Though the exact timing is still unknown in many states, it’s important to start analyzing scenarios, based on cancelled services as well as historical volumes and yield, to identify the patients who will have the most urgent need and to target specialties and services that will help restore your revenue and cash flow. Once you have those targeted services and populations in mind, it will be essential to pivot your operations to react. How can your health system operations start preparing to maximize your capacity?
Open up your scheduling
Small changes can have great impact when it comes to your scheduling templates and releases. Partner with your providers to encourage flexibility and adaptability during the post-COVID-19 time through a few changes that will help get patients in the door as quickly as possible:
- Remove scheduling blocks and open up the templates. As much as possible, allow any visit types to be scheduled into any time slot.
- Where blocks are still needed, institute block releases if slots are not full 48 hours in advance.
- Expand primary care. Your internal medicine, family medicine, pediatric, and gynecology practices will now be more important than ever to help get patients caught up on their routine and preventative care, but also as referral networks into your specialties. Consider opening clinics for after-hours and weekend coverage where possible. Additionally, can you extend availability through telemedicine and/or APP offerings?
- Strategize around your specialty care. How are you using your surgeons versus your advanced practice providers? Plan to maximize your surgeons’ time in the OR by directing non-surgical cases and new patient consults to your APPs.
- Proactively contact your target patient populations based on your historical volume and cancelled services analysis. Depending on your current set-up, this can be accomplished via an auto-dialer, outbound pushes through your patient portal and/or email, or by designating a subset of your scheduling team specifically for outbound calls.
Tighten up your referrals
Now that your schedules are wide open and your primary care capacity is up, are your referral patterns in place to keep the volumes inside your network?
- Run a report on your historical outgoing referral volumes to target providers with higher-than-average external referrals and understand the motivation behind their referral patterns.
- A simple tweak to your system – for example, requiring providers to enter a reason if they select a referral class of “outgoing” – may prompt providers to pay more attention to the workflows and where they are sending patients.
- Do your referring providers in the market (e.g., your standalone physician offices and practices) know everything you’re doing to increase capacity to accommodate your patients?
- Make sure your internal and external provider data is as up-to-date and correct as possible prior to the upcoming spike in patient visits/referrals. This can be achieved through coordinated efforts between your credentialing team, provider master team, and referrals team.
Prepare your OR
Due to the high margin and yield, it will be important to think critically around streamlining your OR operations.
- Where have you historically had blocks to prevent scheduling or closing specific rooms and why? Can these blocks be removed so that as many rooms as possible can run simultaneously? This may require flexing staffing, cleaning, and/or supplies, finding alternate storage, etc.

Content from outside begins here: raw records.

(* ===== verification/PythonInterpreter.v ===== *)
(** * PythonInterpreter: the documented behaviour of CPython, and a small
    interpreter that has it

    [look] says what an object is and holds, [count] how many references
    there are to it, [live] which addresses are objects. A step of the
    interpreter that runs no script leaves the values and objects of the
    program, and what live objects hold; their counts change by what the
    called function says. *)

From S2P Require Import Prelude CppString Double Application System Heap JavaScriptCore PythonCore Virtual.
From S2P Require Import KObject StaticBound StaticLaws Python JavaScriptEngine.
From stdpp Require Import options.

Definition py_of (h : heap) : PyState := s_py (sys h).
Definition set_py (f : PyState -> PyState) (h : heap) : heap :=
  with_sys (fun _ => with_py (f (py_of h)) (sys h)) h.

Lemma on_py_run f h : on_py (modify f) h = (Ret tt, set_py f h).
Proof. done. Qed.
Lemma ask_run {A} (f : pymem -> A) h : ask f h = (Ret (f (pymem_of h)), h).
Proof. done. Qed.
Lemma PyKObject_value_run p l h :
  pyk_values (py_of h) !! p = Some l -> PyKObject_value p h = (Ret l, h).
Proof.
  intros Hp. unfold PyKObject_value, the_py, gets, mbind, st_bind, some_or_undef, lift.
  change (s_py (sys h)) with (py_of h). by rewrite Hp.
Qed.

(** What an object is. *)
Inductive pyval :=
  | PNone | PBool (b : bool) | PInt (z : Z) | PFloat (d : double) | PStr (s : str)
  | PWrapper (t : PyType)
  | PList (items : list N) | PTuple (items : list N)
  | PModule | PInstance | PFunction | PMapping | PObject.

Definition is_kroll_type (t : PyType) : bool :=
  match t with PyKObjectType | PyKMethodType | PyKListType => true | _ => false end.

(** The types, with the base types, of an object. *)
Definition has_type (x : pyval) (t : PyType) : bool :=
  match x with
  | PBool _ => bool_decide (t = PyBool_Type) || bool_decide (t = PyInt_Type)
  | PInt _ => bool_decide (t = PyInt_Type)
  | PFloat _ => bool_decide (t = PyFloat_Type)
  | PStr _ => bool_decide (t = PyString_Type)
  | PList _ => bool_decide (t = PyList_Type)
  | PTuple _ => bool_decide (t = PyTuple_Type)
  | PModule => bool_decide (t = PyModule_Type)
  | PWrapper t' => bool_decide (t = t')
  | _ => false
  end.

Section Interpreter.
Context (W : World) (V : VOps).
Context (live : pymem -> N -> Prop) (look : pymem -> N -> pyval) (count : pymem -> N -> Z).
#[local] Abbreviation Q := (pyq W).
#[local] Abbreviation call := (py W V _).

(** A step that changes the counts of live objects by [d]. *)
Record kept (d : N -> Z) (h h' : heap) : Prop := {
  kp_next : next h' = next h;
  kp_vals : vals h' = vals h;
  kp_objs : objs h' = objs h;
  kp_wrappers o : live (pymem_of h) o -> pyk_values (py_of h') !! o = pyk_values (py_of h) !! o;
  kp_live o : live (pymem_of h) o -> live (pymem_of h') o;
  kp_look o : live (pymem_of h) o -> look (pymem_of h') o = look (pymem_of h) o;
  kp_count o : live (pymem_of h) o -> count (pymem_of h') o = (count (pymem_of h) o + d o)%Z
}.
Definition same : N -> Z := fun _ => 0%Z.
Definition one_more (o : N) : N -> Z := fun o' => if decide (o' = o) then 1%Z else 0%Z.
Definition sum (d1 d2 : N -> Z) : N -> Z := fun o => (d1 o + d2 o)%Z.

Lemma pykept_trans d1 d2 h1 h2 h3 : kept d1 h1 h2 -> kept d2 h2 h3 -> kept (sum d1 d2) h1 h3.
Proof.
  intros [] []. split; try congruence; try (intros; by auto).
  - intros o Ho. rewrite kp_wrappers1, kp_wrappers0; auto.
  - intros o Ho. rewrite kp_look1, kp_look0; auto.
  - intros o Ho. rewrite kp_count1, kp_count0 by auto. unfold sum. lia.
Qed.
Lemma pykept_ext d1 d2 h h' : (forall o, d1 o = d2 o) -> kept d1 h h' -> kept d2 h h'.
Proof. intros E []. split; try done. intros o Ho. rewrite <- E. auto. Qed.
Lemma pykept_refl h : kept same h h.
Proof. split; try done. unfold same. intros. lia. Qed.

(** The call replies with [P]. *)
Definition replies {A : Set} (c : pycmd A) (h : heap) (P : A -> heap -> Prop) : Prop :=
  exists a h', call c h = (Ret a, h') /\ P a h'.

(** A reference of the caller to an object [x]: to one that was there (the
    interpreter shares small integers and short texts), or to a new one that has
    no other reference. *)
Definition makes (x : pyval) (h : heap) (r : option N) (h' : heap) : Prop :=
  exists p, r = Some p /\ kept (one_more p) h h' /\ live (pymem_of h') p /\
    look (pymem_of h') p = x /\ (~ live (pymem_of h) p -> count (pymem_of h') p = 1%Z).
(** A new object [x], with the one reference of the caller. *)
Definition makes_new (x : pyval) (h : heap) (r : option N) (h' : heap) : Prop :=
  exists p, r = Some p /\ kept same h h' /\ ~ live (pymem_of h) p /\ live (pymem_of h') p /\
    look (pymem_of h') p = x /\ count (pymem_of h') p = 1%Z.
Lemma makes_new_makes x h r h' : makes_new x h r h' -> makes x h r h'.
Proof.
  intros (p & -> & K & Hn & Hl & Hx & Hc). exists p. split_and!; try done.
  destruct K. split; try done. intros o Ho. unfold one_more. rewrite decide_False by (by intros ->). by apply kp_count0.
Qed.

(** The documented behaviour of the C API. *)
Class Interpreter : Prop := {
  pi_none m : live m (Py_None Q) /\ look m (Py_None Q) = PNone;
  pi_bool m b : live m (if b : bool then Py_True Q else Py_False Q) /\
    look m (if b : bool then Py_True Q else Py_False Q) = PBool b;
  pi_type m o t : live m o -> PyObject_TypeCheck Q m o t = has_type (look m o) t;
  pi_string_check m o : live m o -> PyString_Check Q m o = has_type (look m o) PyString_Type;
  pi_instance m o : live m o -> PyInstance_Check Q m o = true <-> look m o = PInstance;
  pi_callable m o : live m o -> look m o = PFunction -> PyCallable_Check Q m o = true;
  pi_not_callable m o : live m o -> look m o = PMapping \/ look m o = PObject ->
    PyMethod_Check Q m o || PyFunction_Check Q m o || PyCallable_Check Q m o = false;
  pi_mapping m o : live m o -> look m o = PMapping -> PyMapping_Check Q m o = true;
  pi_no_mapping m o : live m o -> look m o = PObject -> PyMapping_Check Q m o = false;
  pi_incref o h : live (pymem_of h) o -> replies (Py_INCREF o) h (fun _ h' => kept (one_more o) h h');
  pi_float d h : replies (PyFloat_FromDouble d) h (makes (PFloat d) h);
  pi_int z h : is_int z -> replies (PyInt_FromLong z) h (makes (PInt z) h);
  pi_string s h : no_nul s -> replies (PyString_FromString s) h (makes (PStr s) h);
  pi_new t h : is_kroll_type t = true -> replies (PyObject_New t) h (makes_new (PWrapper t) h);
  pi_is_true o b h : live (pymem_of h) o -> look (pymem_of h) o = PBool b ->
    replies (PyObject_IsTrue o) h (fun z h' => z = Z.b2z b /\ kept same h h');
  pi_as_long o z h : live (pymem_of h) o -> look (pymem_of h) o = PInt z ->
    replies (PyInt_AsLong o) h (fun z' h' => z' = z /\ kept same h h');
  pi_as_double o d h : live (pymem_of h) o -> look (pymem_of h) o = PFloat d ->
    replies (PyFloat_AsDouble o) h (fun d' h' => d' = d /\ kept same h h');
  pi_as_string o s h : live (pymem_of h) o -> look (pymem_of h) o = PStr s ->
    replies (PyString_AsString o) h (fun r h' => exists p, r = Some p /\ kept same h h' /\
      text_at Q (pymem_of h') p = s)
}.
Section Border.
Context (W : World) (V : VOps).
Context (live : pymem -> N -> Prop) (look : pymem -> N -> pyval) (count : pymem -> N -> Z).
Context (HI : Interpreter W V live look count).
#[local] Set Default Proof Using "Type*".
#[local] Abbreviation Q := (pyq W).
#[local] Abbreviation call := (py W V _).
#[local] Abbreviation kept := (kept live look count).

Lemma pykept_live_ext d1 d2 h h' :
  (forall o, live (pymem_of h) o -> d1 o = d2 o) -> kept d1 h h' -> kept d2 h h'.
Proof using Type. intros E []. split; try done. intros o Ho. rewrite <- E by done. auto. Qed.

Lemma not_none m p x : look m p = x -> x <> PNone -> (p =? Py_None Q)%N = false.
Proof.
  intros Hp Hx. apply N.eqb_neq. intros ->. destruct (pi_none m) as [_ E]. congruence.
Qed.

(** ** To Python *)

Definition is_python (c : class) : bool :=
  match c with
  | KPythonObject _ _ _ | KPythonDict _ | KPythonMethod _ _ | KPythonList _ _ | KPythonTuple _ _ => true
  | _ => false
  end.
(** An object of the kind that the type says, and not of Python. *)
Definition kroll_object (h : heap) (v : value) : Prop :=
  exists o c, objectValue v = Some o /\ class_of h o = Some c /\ is_python c = false /\
    match type v with METHOD => is_method_class c = true | LIST => is_list_class c = true | _ => True end.
Definition py_portable (h : heap) (v : value) : Prop :=
  match type v with
  | BOOL => is_Some (boolValue v)
  | STRING => exists s, stringValue v = Some s /\ no_nul s
  | LIST | OBJECT | METHOD => kroll_object h v
  | _ => True
  end.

- Create a strategy around how procedures will be prioritized. Look at the amount of surgical time available versus the waitlist and account for considerations such as patient urgency, destination service lines, procedure length, and procedure revenue.

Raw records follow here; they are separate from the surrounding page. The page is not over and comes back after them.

(* ===== verification/RubyLaws.v ===== *)
(** * RubyLaws: what crosses the border to Ruby and back

    Under the documented behaviour of Ruby, a value that goes to Ruby is an
    object of the class that fits and comes back with the same contents (a
    number as a double, undefined as null); a Ruby object that comes to the
    program goes back as the same object. *)

From S2P Require Import Prelude CppString Double System Heap RubyCore Virtual KObject StaticBound.
From S2P Require Import StaticLaws ValueLaws Namespace Ruby RubyInterpreter Dispatch DispatchLaws.
From S2P Require Import ScriptLaws.
From stdpp Require Import options.

Section Border.
Context (W : World) (V : VOps) (live : rbmem -> N -> Prop) (look : rbmem -> N -> rbval).
Context (ancestors : rbmem -> N -> list N) (HA : RubyAPI W V live look ancestors).
#[local] Set Default Proof Using "Type*".
#[local] Abbreviation Q := (rbq W).
#[local] Abbreviation call := (rb W V _).
#[local] Abbreviation undisturbed := (undisturbed live look ancestors).
#[local] Abbreviation from_object := (from_object live look ancestors).
#[local] Abbreviation known_class := (known_class live look).

(** The classes of the wrappers that have been defined. *)
Definition classes_ok (h : heap) : Prop := forall k c, class_of_wrapper k (rb_of h) = Some c ->
  live (rbmem_of h) c /\ look (rbmem_of h) c = RClass (wrapper_class_name k) /\ from_object (rbmem_of h) c.

(** A step that may define classes. *)
Record smooth (h h' : heap) : Prop := {
  sm_next : next h' = next h;
  sm_vals : vals h' = vals h;
  sm_objs : objs h' = objs h;
  sm_wrappers o : live (rbmem_of h) o -> rbk_values (rb_of h') !! o = rbk_values (rb_of h) !! o;
  sm_live o : live (rbmem_of h) o -> live (rbmem_of h') o;
  sm_look o : live (rbmem_of h) o -> look (rbmem_of h') o = look (rbmem_of h) o;
  sm_ancestors k : known_class (rbmem_of h) k -> ancestors (rbmem_of h') k = ancestors (rbmem_of h) k;
  sm_classes : classes_ok h -> classes_ok h'
}.
#[local] Instance smooth_preorder : PreOrder smooth.
Proof using Type.
  split; [done|]. intros h1 h2 h3 [] []. split; try congruence; auto.
  - intros o Ho. rewrite sm_wrappers1, sm_wrappers0; auto.
  - intros o Ho. rewrite sm_look1, sm_look0; auto.
  - intros k Hk. rewrite sm_ancestors1, sm_ancestors0; [done|done|]. destruct Hk as [Hl|(o & Hl & Hx)]; [left; auto|].
    right. exists o. split; [auto|]. by rewrite sm_look0.
Qed.
Lemma undisturbed_from_object h h' c :
  undisturbed h h' -> live (rbmem_of h) c -> from_object (rbmem_of h) c -> from_object (rbmem_of h') c.
Proof using Type.
  intros U Hl [Hs Ha]. unfold RubyInterpreter.from_object. rewrite (ud_ancestors U) by by left.
  split; [done|]. intros c' Hc'. destruct (Ha c' Hc') as [Hl' Hn]. split; [by apply (ud_live U)|].
  by rewrite (ud_look U).
Qed.
Lemma undisturbed_smooth h h' : undisturbed h h' -> smooth h h'.
Proof using Type.
  intros U. split; try apply U. intros Hc k c Hk. rewrite (ud_classes U) in Hk.
  destruct (Hc k c Hk) as (Hl & Hx & Ho). split_and!; [by apply (ud_live U)|by rewrite (ud_look U)|].
  by eapply undisturbed_from_object.
Qed.
(** A component binding shows its component: the properties type, name,
    version, path and bundled (the case of their names does not matter) of
    a new ComponentBinding, and of every one whose methods are intact, read
    the fields that the component has at the time of the read, which
    changes nothing else; virtual calls nested three deep are enough. *)
Theorem component_binding_view W k h p :
  fresh_ok h ->
  (exists h', new_ComponentBinding (vt W (S (S k))) p h = (Ret (next h), h') /\ kept [] h h' /\
     component_object h' (next h) p) /\
  (forall o c name name' v, component_object h o p -> comps (s_boot (sys h)) !! p = Some c ->
     (name, v) ∈ component_view c -> lower name' = lower name ->
     exists r h', vGet (vt W (S (S (S k)))) o name' h = (Ret r, h') /\ vals h' !! r = Some v /\
       kept [] h h').
Proof.
  intros Hf. split; [by apply new_ComponentBinding_run|].
  intros o c name name' v Hbd Hc Hin Hlow.
  pose proof (fetch_read W k h o _ _ (the_component o) c name name' Hbd eq_refl component_names_good Hlow)
    as Hread.
  unfold component_view in Hin. each_field Hin (fun m f => Hread
    (fun h1 Hcl Hs => the_component_run h1 o p c Hcl (eq_trans (f_equal (fun s => comps (s_boot s) !! p) Hs) Hc)) m f).
Qed.

(** A process with one installed component. *)
Definition demo_component : KComponent :=
  {| c_type := RUNTIME; c_name := lit "runtime"; c_version := lit "1.2"; c_path := lit "/opt/runtime";
     c_bundled := false |}.
Definition demo_component_heap : heap :=
  with_sys (with_boot {| comps := [demo_component]; installedComponents := [0] |}) initial_heap.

- Make sure all patients who will be rescheduled are sent to get new labs and pre-surgical testing as their prior results may no longer be valid.
- Are there opportunities to run your ORs for longer stretches of time?

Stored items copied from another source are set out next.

Lemma new_list_run ty h :
  fresh_ok h -> exists h', new_StaticBoundList ty h = (Ret (N.succ (next h)), h') /\ kept [] h h' /\
    list_repr h' (N.succ (next h)) (next h) [].
Proof.
  intros Hf. unfold new_StaticBoundList, default_StaticBoundObject, new_StaticBoundObject.
  step (new_object_run (lit "StaticBoundObject") StaticBoundObject h). set (h1 := with_object _ _ h).
  assert (kept [] h h1) as K1 by by apply kept_object.
  exists (with_object ty (StaticBoundList (next h) 0) h1). split; [done|]. split.
  { eapply kept_trans; [exact K1|]. by apply kept_object, K1. }
  split; unfold class_of, h1; simpl; [|  |lia|intros i v; by rewrite lookup_nil].
  - by rewrite lookup_insert_eq.
  - rewrite lookup_insert_ne by lia. by rewrite lookup_insert_eq.
Qed.

Section Build.
Context (V : VOps) `{!StaticDispatch V} (ms : list (str * member)).
#[local] Set Default Proof Using "All".

Lemma append_kept h l obj vs v :
  fresh_ok h -> list_repr h l obj vs -> (Z.of_nat (S (length vs)) < 2 ^ 32)%Z ->
  exists h', vAppend V l v h = (Ret tt, h') /\ kept [l; obj] h h' /\ list_repr h' l obj (vs ++ [v]).
Proof.
  intros Hf Hr Hlen. pose proof (lr_class _ _ _ _ Hr) as Hc.
  destruct (Append_repr h l obj vs v Hr Hlen) as (h' & E & Hr' & _). exists h'.
  rewrite (sd_Append _ _ _ _ _ Hc). split; [done|]. split; [|done].
  rewrite (Append_run _ _ _ _ _ Hc) in E by (eapply class_of_is_Some, (lr_object _ _ _ _ Hr)).
  injection E as <-. by eapply kept_list.
Qed.

(** One more binding in the list. *)
Lemma append_binding_run (new : M loc) c h l obj vs cs :
  (forall h, fresh_ok h -> exists h', new h = (Ret (next h), h') /\ kept [] h h' /\
     binding h' (next h) c ms) ->
  fresh_ok h -> list_repr h l obj vs -> Forall2 (fun v c => holds_binding h v c ms) vs cs ->
  (Z.of_nat (S (length vs)) < 2 ^ 32)%Z ->
  exists v h', (b ← new; v ← NewObject (Some b); vAppend V l v) h = (Ret tt, h') /\
    kept [l; obj] h h' /\ list_repr h' l obj (vs ++ [v]) /\
    Forall2 (fun v c => holds_binding h' v c ms) (vs ++ [v]) (cs ++ [c]).
Proof.
  intros Hnew Hf Hr Hvs Hlen. destruct (Hnew h Hf) as (h1 & E1 & K1 & Hb). step E1.
  step (NewObject_run (Some (next h)) h1). fold (object_value (next h)).
  set (h2 := with_fresh _ h1). assert (kept [] h1 h2) as K2 by (apply kept_grows, grows_fresh, K1).
  pose proof (kept_trans _ _ _ _ K1 K2) as K. pose proof (list_repr_kept _ _ _ _ _ K Hr) as Hr2.
  destruct (append_kept h2 l obj vs (next h1) (kp_fresh _ _ _ K) Hr2 Hlen) as (h3 & E3 & K3 & Hr3).
  exists (next h1), h3. split; [done|].
  split; [eapply kept_trans; [eapply kept_weaken, K; set_solver|exact K3]|]. split; [done|].
  assert (forall v c, holds_binding h2 v c ms -> holds_binding h3 v c ms) as H23.
  { intros v c' Hv. eapply holds_binding_kept; [exact K3| |done].
    intros o. by apply binding_not_list with vs. }
  apply Forall2_app.
  - eapply Forall2_impl; [exact Hvs|]. intros v c' Hv. apply H23.
    eapply holds_binding_kept; [exact K| |done]. intros o _. apply not_elem_of_nil.
  - constructor; [|constructor]. apply H23. exists (next h). split; [apply lookup_insert_eq|].
    eapply binding_kept; [exact K2|apply not_elem_of_nil|done].
Qed.

(** Appending bindings for the elements that [test] lets through. *)
Lemma append_bindings_run {A} (step_ : A -> M unit) (test : A -> bool) (cls : A -> class)
    (new : A -> M loc) (good : heap -> A -> Prop) l obj :
  (forall a h, fresh_ok h -> exists h', new a h = (Ret (next h), h') /\ kept [] h h' /\
     binding h' (next h) (cls a) ms) ->
  (forall a h h', kept [l; obj] h h' -> good h a -> good h' a) ->
  (forall a h, good h a -> step_ a h
     = (if test a then b ← new a; v ← NewObject (Some b); vAppend V l v else mret tt) h) ->
  forall xs h vs cs, Forall (good h) xs -> fresh_ok h -> list_repr h l obj vs ->
    Forall2 (fun v c => holds_binding h v c ms) vs cs ->
    (Z.of_nat (length vs + length xs) < 2 ^ 32)%Z ->
  exists vs' h', st_fold (fun _ a => step_ a) tt xs h = (Ret tt, h') /\ kept [l; obj] h h' /\
    list_repr h' l obj vs' /\
    Forall2 (fun v c => holds_binding h' v c ms) vs' (cs ++ map cls (List.filter test xs)).
Proof.
  intros Hnew Hgood Hstep xs. induction xs as [|a xs IH]; intros h vs cs Hxs Hf Hr Hvs Hlen.
  { exists vs, h. rewrite app_nil_r. split_and!; [done|by apply kept_refl|done|done]. }
  apply Forall_cons in Hxs as [Ha Hxs]. cbn [st_fold length] in *. cbn [List.filter].
  destruct (test a) eqn:Et.
  - destruct (append_binding_run (new a) (cls a) h l obj vs cs) as (v & h1 & E1 & K1 & Hr1 & Hvs1);
      [apply Hnew|done|done|done|lia|].
    assert (step_ a h = (Ret tt, h1)) as Es by by rewrite (Hstep a h Ha), Et. step Es.
    destruct (IH h1 (vs ++ [v]) (cs ++ [cls a])) as (vs' & h2 & E2 & K2 & Hr2 & Hvs2);
      [eapply Forall_impl; [exact Hxs|]; intros; by eapply Hgood|apply K1|done|done
      |rewrite length_app; simpl; lia|].
    exists vs', h2. split; [done|]. split; [by eapply kept_trans|]. split; [done|].
    by rewrite <- app_assoc in Hvs2.
  - assert (step_ a h = (Ret tt, h)) as Es by by rewrite (Hstep a h Ha), Et. step Es.
    apply (IH h vs cs); [done..|lia].
Qed.
End Build.

(** ** Vectors of components and dependencies *)

(** The components that the filter lets through. *)
Definition filtered (s : bstate) (filter : KComponentType) (p : SharedComponent) : bool :=
  match comps s !! p with
  | Some c => bool_decide (filter = UNKNOWN) || bool_decide (filter = c_type c)
  | None => false
  end.

Lemma dependency_names_good : good_names (map fst dependency_methods) = true.
Proof. vm_compute. reflexivity. Qed.

Section Vectors.
Context (W : World) (n : nat).
Let V := vt W (S (S n)).

Lemma ComponentVectorToKList_run components filter h :
  fresh_ok h -> valid (s_boot (sys h)) components -> (Z.of_nat (length components) < 2 ^ 32)%Z ->
  exists l h', ComponentVectorToKList V components filter h = (Ret l, h') /\ kept [] h h' /\
    binding_list h' l (map ComponentBinding (List.filter (filtered (s_boot (sys h)) filter) components))
      component_methods.
Proof.
  intros Hf Hv Hlen.
  destruct (new_list_run (lit "StaticBoundList") h Hf) as (h1 & E1 & K1 & Hr1).
  unfold ComponentVectorToKList. step E1.
  set (l := N.succ (next h)) in *. set (obj := next h) in *.
  set (s := sys h) in *.
  destruct (append_bindings_run V component_methods
    (fun p => c ← on_boot (comp p);
       if bool_decide (filter = UNKNOWN) || bool_decide (filter = c_type c) then
         b ← new_ComponentBinding V p; v ← NewObject (Some b); vAppend V l v
       else mret tt)
    (filtered (s_boot s) filter) ComponentBinding (new_ComponentBinding V)
    (fun h' p => sys h' = s /\ p < length (comps (s_boot s))) l obj) with components h1
      ([] : list loc) ([] : list class) as (vs & h2 & E2 & K2 & Hr2 & Hvs).
  - intros p h' Hf'. by apply new_ComponentBinding_run.
  - intros p h2 h3 Hk [Hs Hp]. by rewrite (kp_sys _ _ _ Hk).
  - intros p h' [Hs Hp]. apply lookup_lt_is_Some_2 in Hp as [c Hc].
    unfold filtered. rewrite Hc. rewrite <- Hs in Hc. by step (comp_run _ _ _ Hc).
  - rewrite (kp_sys _ _ _ K1). fold s. eapply Forall_impl; [exact Hv|]. done.
  - apply K1.
  - done.
  - constructor.
  - done.
  - exists l, h2. step E2. split; [done|]. split.
    + eapply kept_drop; [exact K1|exact K2|].
      intros o Ho. destruct (Hf o) as [H _]; [|exact H]. unfold l, obj in Ho. set_unfold.
      destruct Ho as [->|[->|[]]]; lia.
    + by exists obj, vs.
Qed.

Lemma DependencyVectorToKList_run deps h :
  fresh_ok h -> (Z.of_nat (length deps) < 2 ^ 32)%Z ->
  exists l h', DependencyVectorToKList V deps h = (Ret l, h') /\ kept [] h h' /\
    binding_list h' l (map DependencyBinding deps) dependency_methods.
Proof.
  intros Hf Hlen.
  destruct (new_list_run (lit "StaticBoundList") h Hf) as (h1 & E1 & K1 & Hr1).
  unfold DependencyVectorToKList, append_all. step E1.
  set (l := N.succ (next h)) in *. set (obj := next h) in *.
  destruct (append_bindings_run V dependency_methods
    (fun d => v ← (b ← new_DependencyBinding V d; NewObject (Some b)); vAppend V l v)
    (fun _ => true) DependencyBinding (new_DependencyBinding V) (fun _ _ => True) l obj)
    with deps h1 ([] : list loc) ([] : list class) as (vs & h2 & E2 & K2 & Hr2 & Hvs).
  - intros d h' Hf'. apply (new_binding_run W (vt W (S n))); [done|done|apply dependency_names_good].
  - done.
  - intros d h' _. apply st_bind_assoc.
  - by apply Forall_true.
  - apply K1.
  - done.
  - constructor.
  - done.
  - exists l, h2. step E2. split; [done|]. split.
    + eapply kept_drop; [exact K1|exact K2|].
      intros o Ho. destruct (Hf o) as [H _]; [|exact H]. unfold l, obj in Ho. set_unfold.
      destruct Ho as [->|[->|[]]]; lia.
    + exists obj, vs. split; [done|].
      assert (List.filter (fun _ => true) deps = deps) as <-; [|done].
      clear. induction deps as [|d deps IH]; simpl; by f_equal.
Qed.
End Vectors.

(** ** Setting the result *)

(** A value that is not a method is in no binding. *)
Lemma binding_set_value h o c ms r v0 w :
  vals h !! r = Some v0 -> type v0 <> METHOD -> fresh_ok h -> binding h o c ms ->
  binding (with_vals (<[r := w]>) h) o c ms.
Proof.
  intros Hr Hty Hfr [(Hf & Hcl & Hp) Hc Hkeys Hb].
  assert (forall k a, props h o !! k = Some a -> a <> r) as Hne.
  { intros k a Ha ->. assert (is_Some (props h o !! k)) as Hk by eauto.
    apply Hkeys in Hk. apply list_elem_of_fmap in Hk as ([k' m] & -> & Hin).
    destruct (Hb _ _ Hin) as (a & v & mo & obj & Ha' & Hv & Ht & _). simpl in *. congruence. }
  split; [|done|done|].
  - split.
    { intros l Hl. destruct (Hfr l Hl) as [H1 H2]. split; [done|]. simpl.
      rewrite lookup_insert_ne; [done|congruence]. }
    split; [done|]. intros k a Ha. destruct (Hp k a Ha) as (Hk & v & Hv & Hw). split; [done|].
    exists v. split; [|done]. simpl. rewrite lookup_insert_ne; [done|]. by apply not_eq_sym, (Hne k).
  - intros name m Hin. destruct (Hb _ _ Hin) as (a & v & mo & obj & Ha & Hv & Hrest).
    exists a, v, mo, obj. split; [done|]. split; [|done]. simpl.
    rewrite lookup_insert_ne; [done|]. by apply not_eq_sym, (Hne name).
Qed.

- Adjust OR block release schedules and Block/Room Utilization metrics to account for adjusted supply and demand.
- Do you have an ambulatory surgical center (ASC)? There may be procedures that can shift entirely to your ASC so your inpatient facility can focus on more acute patients.
Don’t forget your financial clearance processes
In addition to the regular payer changes that take place each month, COVID-19 will create a huge increase in the number of coverage changes as we anticipate the high volume of people who have lost their job, have a different job, or whose financial situation has dramatically changed since the start of the pandemic.
- Expand your normal batch eligibility runs to look additional days into the future for verifying coverage on scheduled appointments.
- Shorten your automated coverage verification duration window (i.e., from 30 days to 15 days) in the month where you anticipate the highest number of coverage changes, and then restore it to your previous setting ongoing.
- While there is never a good time, perhaps now is an opportunity to look at available real-time authorization options and target specific services (e.g., CT, MRI) where they would be the most impactful.
- Coordinate workflows between your financial clearance and your financial counseling processes to ensure a smooth handoff and to proactively seek for sponsorship linkage or arrange payment plans with your self-pay population.
What should success look like?
Success will likely look different for each health system, your individual circumstances, and the circumstances of your state and region. However, it should be anchored in your analysis of scenarios based on historical volumes/yield and cancelled services. The ability to successfully flex your operations to match the patients, volumes, and services highlighted and prioritized in your strategic analysis and plan toward revenue recovery will be your true definition of success.